» **Stored data**:
★ ★ ★

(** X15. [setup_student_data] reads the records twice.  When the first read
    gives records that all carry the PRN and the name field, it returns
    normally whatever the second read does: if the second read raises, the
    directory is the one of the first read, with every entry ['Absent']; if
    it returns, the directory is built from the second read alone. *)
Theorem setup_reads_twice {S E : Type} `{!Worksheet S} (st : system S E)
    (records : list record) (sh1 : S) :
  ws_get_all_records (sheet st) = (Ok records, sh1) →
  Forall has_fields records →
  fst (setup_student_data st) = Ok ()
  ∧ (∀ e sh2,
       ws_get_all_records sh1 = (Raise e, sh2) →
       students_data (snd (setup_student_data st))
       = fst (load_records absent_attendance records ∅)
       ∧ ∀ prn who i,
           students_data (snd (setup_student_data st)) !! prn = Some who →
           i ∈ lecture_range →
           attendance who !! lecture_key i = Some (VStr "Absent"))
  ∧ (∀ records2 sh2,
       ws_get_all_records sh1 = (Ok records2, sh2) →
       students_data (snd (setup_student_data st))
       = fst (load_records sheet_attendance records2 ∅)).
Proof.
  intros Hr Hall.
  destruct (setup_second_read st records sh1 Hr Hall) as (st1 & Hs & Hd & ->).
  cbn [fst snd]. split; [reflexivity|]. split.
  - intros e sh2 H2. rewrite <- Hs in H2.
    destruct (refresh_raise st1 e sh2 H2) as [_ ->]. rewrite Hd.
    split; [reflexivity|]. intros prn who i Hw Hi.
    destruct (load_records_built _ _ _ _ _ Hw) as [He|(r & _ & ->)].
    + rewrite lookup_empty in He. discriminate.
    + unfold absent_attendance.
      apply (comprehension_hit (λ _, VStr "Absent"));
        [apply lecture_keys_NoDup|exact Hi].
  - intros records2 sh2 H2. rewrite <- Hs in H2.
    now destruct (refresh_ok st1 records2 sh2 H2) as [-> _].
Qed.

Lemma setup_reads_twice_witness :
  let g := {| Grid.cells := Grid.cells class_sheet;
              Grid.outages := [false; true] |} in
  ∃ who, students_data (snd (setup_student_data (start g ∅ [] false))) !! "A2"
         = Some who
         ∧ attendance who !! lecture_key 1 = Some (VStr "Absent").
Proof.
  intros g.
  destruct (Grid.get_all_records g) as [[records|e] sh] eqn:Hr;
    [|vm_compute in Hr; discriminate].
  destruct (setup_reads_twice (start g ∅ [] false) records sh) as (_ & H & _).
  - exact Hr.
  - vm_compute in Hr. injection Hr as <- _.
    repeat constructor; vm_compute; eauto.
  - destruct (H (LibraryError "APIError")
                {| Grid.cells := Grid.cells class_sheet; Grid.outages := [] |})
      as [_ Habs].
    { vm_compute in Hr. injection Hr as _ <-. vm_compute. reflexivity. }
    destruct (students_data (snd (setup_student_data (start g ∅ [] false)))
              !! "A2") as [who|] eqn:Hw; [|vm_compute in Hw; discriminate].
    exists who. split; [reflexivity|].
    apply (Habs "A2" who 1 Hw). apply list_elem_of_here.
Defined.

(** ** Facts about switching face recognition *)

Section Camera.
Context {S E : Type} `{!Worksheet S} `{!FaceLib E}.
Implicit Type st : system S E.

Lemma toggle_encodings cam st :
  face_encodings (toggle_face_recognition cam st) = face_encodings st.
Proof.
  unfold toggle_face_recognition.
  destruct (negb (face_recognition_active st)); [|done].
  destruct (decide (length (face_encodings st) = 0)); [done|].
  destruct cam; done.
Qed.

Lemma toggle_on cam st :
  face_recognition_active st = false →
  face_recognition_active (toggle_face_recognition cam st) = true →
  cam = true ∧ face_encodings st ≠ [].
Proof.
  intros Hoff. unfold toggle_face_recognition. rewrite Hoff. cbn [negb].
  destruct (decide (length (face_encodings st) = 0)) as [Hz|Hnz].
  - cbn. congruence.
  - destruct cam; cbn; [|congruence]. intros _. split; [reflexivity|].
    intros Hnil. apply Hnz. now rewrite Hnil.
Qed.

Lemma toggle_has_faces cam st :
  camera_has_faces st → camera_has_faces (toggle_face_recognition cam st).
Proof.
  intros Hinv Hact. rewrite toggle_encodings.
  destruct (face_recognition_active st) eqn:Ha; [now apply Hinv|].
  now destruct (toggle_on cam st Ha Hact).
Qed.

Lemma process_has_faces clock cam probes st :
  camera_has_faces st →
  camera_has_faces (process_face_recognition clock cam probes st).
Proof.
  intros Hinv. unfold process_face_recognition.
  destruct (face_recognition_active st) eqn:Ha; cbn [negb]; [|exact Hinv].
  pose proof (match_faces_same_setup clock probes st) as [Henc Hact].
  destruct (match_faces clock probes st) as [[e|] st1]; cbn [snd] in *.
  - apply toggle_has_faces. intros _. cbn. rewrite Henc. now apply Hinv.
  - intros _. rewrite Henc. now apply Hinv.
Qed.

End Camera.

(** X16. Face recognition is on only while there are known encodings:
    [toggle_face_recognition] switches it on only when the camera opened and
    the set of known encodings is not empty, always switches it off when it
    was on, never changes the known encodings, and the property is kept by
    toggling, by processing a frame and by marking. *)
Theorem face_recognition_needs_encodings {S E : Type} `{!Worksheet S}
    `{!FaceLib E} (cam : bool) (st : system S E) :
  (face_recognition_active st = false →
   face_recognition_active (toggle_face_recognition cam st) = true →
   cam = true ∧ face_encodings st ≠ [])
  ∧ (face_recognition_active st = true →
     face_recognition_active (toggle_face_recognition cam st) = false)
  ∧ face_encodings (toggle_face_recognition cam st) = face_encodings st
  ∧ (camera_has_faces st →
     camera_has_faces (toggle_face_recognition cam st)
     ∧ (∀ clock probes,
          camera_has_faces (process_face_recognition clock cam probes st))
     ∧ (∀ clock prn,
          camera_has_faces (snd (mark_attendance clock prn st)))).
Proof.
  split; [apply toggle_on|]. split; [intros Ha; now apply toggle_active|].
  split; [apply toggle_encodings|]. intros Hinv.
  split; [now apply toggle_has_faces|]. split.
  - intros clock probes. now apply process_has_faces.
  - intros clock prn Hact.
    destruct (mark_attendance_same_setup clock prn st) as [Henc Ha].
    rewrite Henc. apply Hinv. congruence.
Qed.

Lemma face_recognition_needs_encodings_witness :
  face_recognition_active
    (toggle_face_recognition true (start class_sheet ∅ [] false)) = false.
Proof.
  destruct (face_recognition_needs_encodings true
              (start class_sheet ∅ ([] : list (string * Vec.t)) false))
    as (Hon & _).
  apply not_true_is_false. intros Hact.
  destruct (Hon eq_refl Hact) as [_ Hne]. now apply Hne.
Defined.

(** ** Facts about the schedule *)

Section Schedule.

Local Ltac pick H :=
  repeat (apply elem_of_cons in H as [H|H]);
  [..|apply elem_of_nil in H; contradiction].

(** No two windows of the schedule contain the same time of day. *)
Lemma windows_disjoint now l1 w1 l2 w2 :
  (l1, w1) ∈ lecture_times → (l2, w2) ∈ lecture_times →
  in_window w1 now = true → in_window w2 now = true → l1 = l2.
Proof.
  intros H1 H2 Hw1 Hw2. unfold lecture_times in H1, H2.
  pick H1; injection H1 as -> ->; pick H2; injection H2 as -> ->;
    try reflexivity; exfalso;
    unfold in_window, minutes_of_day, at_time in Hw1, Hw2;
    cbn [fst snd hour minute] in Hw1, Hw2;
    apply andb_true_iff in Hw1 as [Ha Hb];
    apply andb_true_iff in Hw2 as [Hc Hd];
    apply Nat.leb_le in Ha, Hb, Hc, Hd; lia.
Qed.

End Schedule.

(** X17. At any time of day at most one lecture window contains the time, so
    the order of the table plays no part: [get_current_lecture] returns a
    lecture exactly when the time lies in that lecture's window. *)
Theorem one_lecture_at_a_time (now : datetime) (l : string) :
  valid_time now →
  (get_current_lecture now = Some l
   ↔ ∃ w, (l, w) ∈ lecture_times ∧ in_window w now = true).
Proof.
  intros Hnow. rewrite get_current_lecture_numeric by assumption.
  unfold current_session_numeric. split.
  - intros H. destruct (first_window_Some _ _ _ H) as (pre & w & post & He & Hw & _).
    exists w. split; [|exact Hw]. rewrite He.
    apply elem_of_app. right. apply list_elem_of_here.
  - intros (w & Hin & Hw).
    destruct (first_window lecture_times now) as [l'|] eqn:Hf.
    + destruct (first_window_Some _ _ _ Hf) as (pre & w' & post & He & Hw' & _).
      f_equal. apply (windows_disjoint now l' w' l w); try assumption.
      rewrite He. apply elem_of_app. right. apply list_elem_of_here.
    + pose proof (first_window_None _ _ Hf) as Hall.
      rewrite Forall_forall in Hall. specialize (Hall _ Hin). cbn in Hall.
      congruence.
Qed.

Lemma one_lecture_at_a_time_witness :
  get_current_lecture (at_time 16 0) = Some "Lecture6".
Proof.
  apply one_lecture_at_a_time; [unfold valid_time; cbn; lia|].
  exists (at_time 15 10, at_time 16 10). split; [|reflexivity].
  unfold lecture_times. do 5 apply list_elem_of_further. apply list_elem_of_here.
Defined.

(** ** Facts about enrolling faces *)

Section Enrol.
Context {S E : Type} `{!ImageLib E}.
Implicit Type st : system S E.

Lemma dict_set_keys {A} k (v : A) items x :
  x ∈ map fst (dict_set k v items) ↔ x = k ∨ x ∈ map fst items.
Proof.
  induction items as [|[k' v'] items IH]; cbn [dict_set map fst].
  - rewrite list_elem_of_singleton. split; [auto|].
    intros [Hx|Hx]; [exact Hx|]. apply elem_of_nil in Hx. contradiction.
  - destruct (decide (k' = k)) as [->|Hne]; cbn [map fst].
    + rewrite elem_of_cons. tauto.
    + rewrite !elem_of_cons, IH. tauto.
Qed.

★ ★ ★

» **Problem statement**:
Note each line above that contains "congruence" and copy it out.

» **Expected answer**:
  - cbn. congruence.
  - destruct cam; cbn; [|congruence]. intros _. split; [reflexivity|].
    rewrite Henc. apply Hinv. congruence.
      congruence.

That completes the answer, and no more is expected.